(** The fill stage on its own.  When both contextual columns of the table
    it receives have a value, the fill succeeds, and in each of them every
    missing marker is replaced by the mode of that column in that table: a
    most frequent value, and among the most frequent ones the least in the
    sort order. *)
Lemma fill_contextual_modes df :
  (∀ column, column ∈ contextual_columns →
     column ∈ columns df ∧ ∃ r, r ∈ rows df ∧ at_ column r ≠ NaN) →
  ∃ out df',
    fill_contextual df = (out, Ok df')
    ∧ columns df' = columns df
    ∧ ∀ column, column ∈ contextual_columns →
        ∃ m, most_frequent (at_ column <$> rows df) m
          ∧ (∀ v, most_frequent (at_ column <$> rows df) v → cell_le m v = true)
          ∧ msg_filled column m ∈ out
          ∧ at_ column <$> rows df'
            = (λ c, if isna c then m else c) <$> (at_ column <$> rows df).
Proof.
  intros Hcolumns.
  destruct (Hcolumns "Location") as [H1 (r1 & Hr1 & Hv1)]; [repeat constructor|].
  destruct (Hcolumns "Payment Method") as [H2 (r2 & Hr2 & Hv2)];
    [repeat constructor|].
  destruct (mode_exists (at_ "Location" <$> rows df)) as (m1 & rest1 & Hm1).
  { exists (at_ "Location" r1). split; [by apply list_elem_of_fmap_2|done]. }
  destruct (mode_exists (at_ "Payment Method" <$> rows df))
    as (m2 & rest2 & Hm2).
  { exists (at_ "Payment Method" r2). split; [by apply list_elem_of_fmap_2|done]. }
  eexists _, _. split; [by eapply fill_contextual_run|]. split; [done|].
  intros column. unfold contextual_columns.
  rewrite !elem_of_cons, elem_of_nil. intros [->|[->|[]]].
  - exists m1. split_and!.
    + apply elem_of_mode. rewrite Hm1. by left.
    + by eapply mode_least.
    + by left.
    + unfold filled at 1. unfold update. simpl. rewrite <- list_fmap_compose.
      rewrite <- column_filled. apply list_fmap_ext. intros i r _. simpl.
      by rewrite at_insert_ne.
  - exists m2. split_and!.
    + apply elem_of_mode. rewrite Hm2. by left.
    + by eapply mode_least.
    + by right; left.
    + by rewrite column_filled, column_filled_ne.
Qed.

****************

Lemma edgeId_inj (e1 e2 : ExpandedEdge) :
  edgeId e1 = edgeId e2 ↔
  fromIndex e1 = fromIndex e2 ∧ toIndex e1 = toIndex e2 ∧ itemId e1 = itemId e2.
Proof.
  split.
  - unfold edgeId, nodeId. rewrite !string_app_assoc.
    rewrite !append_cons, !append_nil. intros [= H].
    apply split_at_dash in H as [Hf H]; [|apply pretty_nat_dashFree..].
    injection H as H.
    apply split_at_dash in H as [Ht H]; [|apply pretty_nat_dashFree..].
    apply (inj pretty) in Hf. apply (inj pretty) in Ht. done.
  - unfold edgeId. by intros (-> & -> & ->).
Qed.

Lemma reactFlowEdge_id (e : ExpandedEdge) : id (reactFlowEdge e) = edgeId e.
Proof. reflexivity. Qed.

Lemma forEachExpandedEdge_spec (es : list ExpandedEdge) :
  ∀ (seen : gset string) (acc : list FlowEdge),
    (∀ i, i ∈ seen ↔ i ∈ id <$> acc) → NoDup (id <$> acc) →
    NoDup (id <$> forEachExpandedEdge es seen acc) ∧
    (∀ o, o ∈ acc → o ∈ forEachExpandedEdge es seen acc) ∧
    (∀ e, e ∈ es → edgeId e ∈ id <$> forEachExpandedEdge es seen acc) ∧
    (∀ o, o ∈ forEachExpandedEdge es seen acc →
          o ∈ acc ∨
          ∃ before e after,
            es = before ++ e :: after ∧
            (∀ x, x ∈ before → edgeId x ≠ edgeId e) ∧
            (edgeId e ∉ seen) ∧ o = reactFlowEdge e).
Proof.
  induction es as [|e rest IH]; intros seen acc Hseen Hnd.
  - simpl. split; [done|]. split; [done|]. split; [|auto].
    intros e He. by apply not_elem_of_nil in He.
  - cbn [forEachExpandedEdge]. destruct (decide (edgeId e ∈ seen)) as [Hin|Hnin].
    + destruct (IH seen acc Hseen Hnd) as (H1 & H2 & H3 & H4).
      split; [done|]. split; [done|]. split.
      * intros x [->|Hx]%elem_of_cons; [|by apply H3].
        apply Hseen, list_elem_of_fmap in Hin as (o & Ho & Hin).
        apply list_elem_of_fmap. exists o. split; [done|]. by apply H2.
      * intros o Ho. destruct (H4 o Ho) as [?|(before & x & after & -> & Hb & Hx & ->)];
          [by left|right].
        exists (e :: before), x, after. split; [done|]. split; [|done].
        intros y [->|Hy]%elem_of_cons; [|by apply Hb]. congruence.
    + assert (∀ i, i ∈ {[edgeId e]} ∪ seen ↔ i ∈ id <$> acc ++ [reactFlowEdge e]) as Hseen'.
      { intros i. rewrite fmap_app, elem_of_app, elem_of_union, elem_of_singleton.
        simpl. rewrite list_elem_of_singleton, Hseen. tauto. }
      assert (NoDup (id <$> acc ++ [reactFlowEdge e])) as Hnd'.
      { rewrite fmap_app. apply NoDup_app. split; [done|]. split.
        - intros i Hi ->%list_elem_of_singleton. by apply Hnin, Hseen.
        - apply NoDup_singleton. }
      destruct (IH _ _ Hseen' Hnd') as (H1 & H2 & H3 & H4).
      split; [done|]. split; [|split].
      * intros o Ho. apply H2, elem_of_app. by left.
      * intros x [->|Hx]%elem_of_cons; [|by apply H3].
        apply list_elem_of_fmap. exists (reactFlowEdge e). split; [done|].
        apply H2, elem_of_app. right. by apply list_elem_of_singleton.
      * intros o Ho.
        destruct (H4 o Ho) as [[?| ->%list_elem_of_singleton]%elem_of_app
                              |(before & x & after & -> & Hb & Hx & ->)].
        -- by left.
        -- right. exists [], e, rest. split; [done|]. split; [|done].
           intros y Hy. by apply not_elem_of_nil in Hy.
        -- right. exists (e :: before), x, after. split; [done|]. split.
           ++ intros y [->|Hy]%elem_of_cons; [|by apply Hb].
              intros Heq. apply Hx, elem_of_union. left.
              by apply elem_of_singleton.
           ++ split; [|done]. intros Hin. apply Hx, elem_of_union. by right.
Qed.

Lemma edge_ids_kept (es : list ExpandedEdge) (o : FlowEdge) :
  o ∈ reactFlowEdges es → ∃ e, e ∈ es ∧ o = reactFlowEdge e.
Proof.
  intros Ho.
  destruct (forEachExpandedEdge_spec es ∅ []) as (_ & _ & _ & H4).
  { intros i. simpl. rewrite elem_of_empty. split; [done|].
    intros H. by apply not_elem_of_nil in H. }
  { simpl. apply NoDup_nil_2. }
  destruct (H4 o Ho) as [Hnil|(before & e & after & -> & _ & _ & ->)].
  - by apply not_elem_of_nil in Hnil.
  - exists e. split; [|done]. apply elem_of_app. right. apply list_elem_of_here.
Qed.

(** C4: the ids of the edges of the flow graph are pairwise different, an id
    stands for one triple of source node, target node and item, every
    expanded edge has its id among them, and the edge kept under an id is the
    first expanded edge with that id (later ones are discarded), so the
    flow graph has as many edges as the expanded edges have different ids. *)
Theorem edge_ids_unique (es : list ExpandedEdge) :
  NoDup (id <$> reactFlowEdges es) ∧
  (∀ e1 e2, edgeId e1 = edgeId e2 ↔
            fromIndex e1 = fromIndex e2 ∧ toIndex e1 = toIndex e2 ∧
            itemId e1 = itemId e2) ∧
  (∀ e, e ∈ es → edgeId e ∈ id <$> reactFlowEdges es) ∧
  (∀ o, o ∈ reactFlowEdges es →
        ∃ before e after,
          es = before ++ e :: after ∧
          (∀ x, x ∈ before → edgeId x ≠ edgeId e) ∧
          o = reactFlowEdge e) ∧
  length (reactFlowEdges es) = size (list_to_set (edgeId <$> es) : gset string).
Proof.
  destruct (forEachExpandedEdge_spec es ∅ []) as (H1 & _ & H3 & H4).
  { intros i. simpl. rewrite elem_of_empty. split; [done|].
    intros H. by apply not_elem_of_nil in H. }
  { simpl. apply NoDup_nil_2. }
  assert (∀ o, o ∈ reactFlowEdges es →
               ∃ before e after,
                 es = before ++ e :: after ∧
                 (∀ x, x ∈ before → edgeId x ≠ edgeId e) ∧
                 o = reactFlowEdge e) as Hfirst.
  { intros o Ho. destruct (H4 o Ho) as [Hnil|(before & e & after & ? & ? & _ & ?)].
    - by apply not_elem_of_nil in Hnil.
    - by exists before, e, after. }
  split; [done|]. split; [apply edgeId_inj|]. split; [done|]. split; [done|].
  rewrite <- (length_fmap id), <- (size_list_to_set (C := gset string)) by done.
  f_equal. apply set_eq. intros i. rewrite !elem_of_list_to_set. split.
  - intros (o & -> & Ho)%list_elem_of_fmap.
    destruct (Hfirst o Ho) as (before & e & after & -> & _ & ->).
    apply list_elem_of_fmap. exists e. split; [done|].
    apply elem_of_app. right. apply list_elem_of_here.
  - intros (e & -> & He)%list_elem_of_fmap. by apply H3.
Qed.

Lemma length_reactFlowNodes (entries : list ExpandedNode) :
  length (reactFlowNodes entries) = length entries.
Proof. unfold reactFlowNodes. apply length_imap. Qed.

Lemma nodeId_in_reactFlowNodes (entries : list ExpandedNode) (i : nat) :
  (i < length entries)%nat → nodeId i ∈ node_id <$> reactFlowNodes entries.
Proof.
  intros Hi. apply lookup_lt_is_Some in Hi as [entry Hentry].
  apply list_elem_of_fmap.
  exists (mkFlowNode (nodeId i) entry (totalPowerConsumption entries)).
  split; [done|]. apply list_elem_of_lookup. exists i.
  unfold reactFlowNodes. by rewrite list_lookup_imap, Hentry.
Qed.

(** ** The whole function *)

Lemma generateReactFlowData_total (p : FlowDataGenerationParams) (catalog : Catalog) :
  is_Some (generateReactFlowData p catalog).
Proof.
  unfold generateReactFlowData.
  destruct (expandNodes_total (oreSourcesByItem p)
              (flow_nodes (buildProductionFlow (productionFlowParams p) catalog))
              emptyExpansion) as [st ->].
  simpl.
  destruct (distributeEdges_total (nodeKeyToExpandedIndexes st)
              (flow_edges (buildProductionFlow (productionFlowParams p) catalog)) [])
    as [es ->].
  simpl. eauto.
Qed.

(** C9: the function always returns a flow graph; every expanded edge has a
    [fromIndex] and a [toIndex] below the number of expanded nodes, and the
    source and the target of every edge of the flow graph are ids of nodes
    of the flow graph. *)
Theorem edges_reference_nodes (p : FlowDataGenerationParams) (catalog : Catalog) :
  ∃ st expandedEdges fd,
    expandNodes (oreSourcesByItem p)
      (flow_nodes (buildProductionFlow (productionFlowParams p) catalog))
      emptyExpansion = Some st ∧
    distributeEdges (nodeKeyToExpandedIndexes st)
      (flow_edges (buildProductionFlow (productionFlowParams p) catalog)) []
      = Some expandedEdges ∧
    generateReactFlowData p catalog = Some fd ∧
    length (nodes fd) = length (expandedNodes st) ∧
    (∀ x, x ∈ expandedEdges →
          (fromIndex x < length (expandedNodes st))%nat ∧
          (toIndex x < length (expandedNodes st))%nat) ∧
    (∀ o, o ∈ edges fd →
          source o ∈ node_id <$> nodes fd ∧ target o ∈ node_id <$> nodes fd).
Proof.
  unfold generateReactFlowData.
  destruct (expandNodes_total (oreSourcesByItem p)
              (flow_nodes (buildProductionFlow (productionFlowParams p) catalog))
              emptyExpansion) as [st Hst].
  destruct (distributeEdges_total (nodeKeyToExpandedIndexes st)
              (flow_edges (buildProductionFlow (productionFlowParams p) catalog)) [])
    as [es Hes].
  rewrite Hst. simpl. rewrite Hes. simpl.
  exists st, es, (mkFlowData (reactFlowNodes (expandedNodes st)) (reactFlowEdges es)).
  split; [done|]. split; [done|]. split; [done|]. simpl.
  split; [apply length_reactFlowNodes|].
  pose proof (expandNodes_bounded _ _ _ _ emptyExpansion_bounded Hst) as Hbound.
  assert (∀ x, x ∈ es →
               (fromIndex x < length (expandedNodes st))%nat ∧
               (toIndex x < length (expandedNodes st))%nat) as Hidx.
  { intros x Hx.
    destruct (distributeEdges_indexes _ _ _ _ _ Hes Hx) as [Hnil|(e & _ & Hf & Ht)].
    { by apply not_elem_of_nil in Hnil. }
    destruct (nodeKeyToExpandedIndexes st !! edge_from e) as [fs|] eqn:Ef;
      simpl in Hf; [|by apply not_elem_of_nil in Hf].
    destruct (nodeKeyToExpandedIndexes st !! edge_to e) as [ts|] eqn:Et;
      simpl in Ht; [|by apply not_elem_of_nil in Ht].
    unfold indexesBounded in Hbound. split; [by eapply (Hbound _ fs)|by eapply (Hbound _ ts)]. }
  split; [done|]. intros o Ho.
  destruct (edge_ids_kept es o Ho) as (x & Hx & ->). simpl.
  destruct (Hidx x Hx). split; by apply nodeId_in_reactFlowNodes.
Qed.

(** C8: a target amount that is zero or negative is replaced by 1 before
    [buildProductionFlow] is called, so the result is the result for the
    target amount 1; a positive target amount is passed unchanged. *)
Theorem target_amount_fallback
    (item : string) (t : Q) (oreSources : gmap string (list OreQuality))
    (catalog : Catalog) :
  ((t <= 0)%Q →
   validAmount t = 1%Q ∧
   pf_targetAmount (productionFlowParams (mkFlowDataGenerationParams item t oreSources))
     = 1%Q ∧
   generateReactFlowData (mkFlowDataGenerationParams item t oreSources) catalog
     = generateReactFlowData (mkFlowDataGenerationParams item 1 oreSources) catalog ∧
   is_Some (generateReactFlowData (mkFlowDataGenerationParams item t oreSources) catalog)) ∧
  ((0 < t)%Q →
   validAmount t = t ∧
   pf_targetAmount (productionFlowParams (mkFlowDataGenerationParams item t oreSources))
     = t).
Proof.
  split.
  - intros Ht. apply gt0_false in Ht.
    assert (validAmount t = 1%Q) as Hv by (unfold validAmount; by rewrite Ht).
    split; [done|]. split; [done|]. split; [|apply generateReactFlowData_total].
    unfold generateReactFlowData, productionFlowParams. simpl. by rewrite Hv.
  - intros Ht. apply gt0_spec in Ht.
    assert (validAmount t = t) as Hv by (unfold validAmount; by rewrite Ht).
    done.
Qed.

****************

• [ASSIGNMENT]
From the records above, print exactly the lines that run from the line with "elem_of_app, elem_of_union, elem_of_singleton." to the line with "NoDup_app. split; [done|]. split.", inclusive.

• [REPLY]
      { intros i. rewrite fmap_app, elem_of_app, elem_of_union, elem_of_singleton.
        simpl. rewrite list_elem_of_singleton, Hseen. tauto. }
      assert (NoDup (id <$> acc ++ [reactFlowEdge e])) as Hnd'.
      { rewrite fmap_app. apply NoDup_app. split; [done|]. split.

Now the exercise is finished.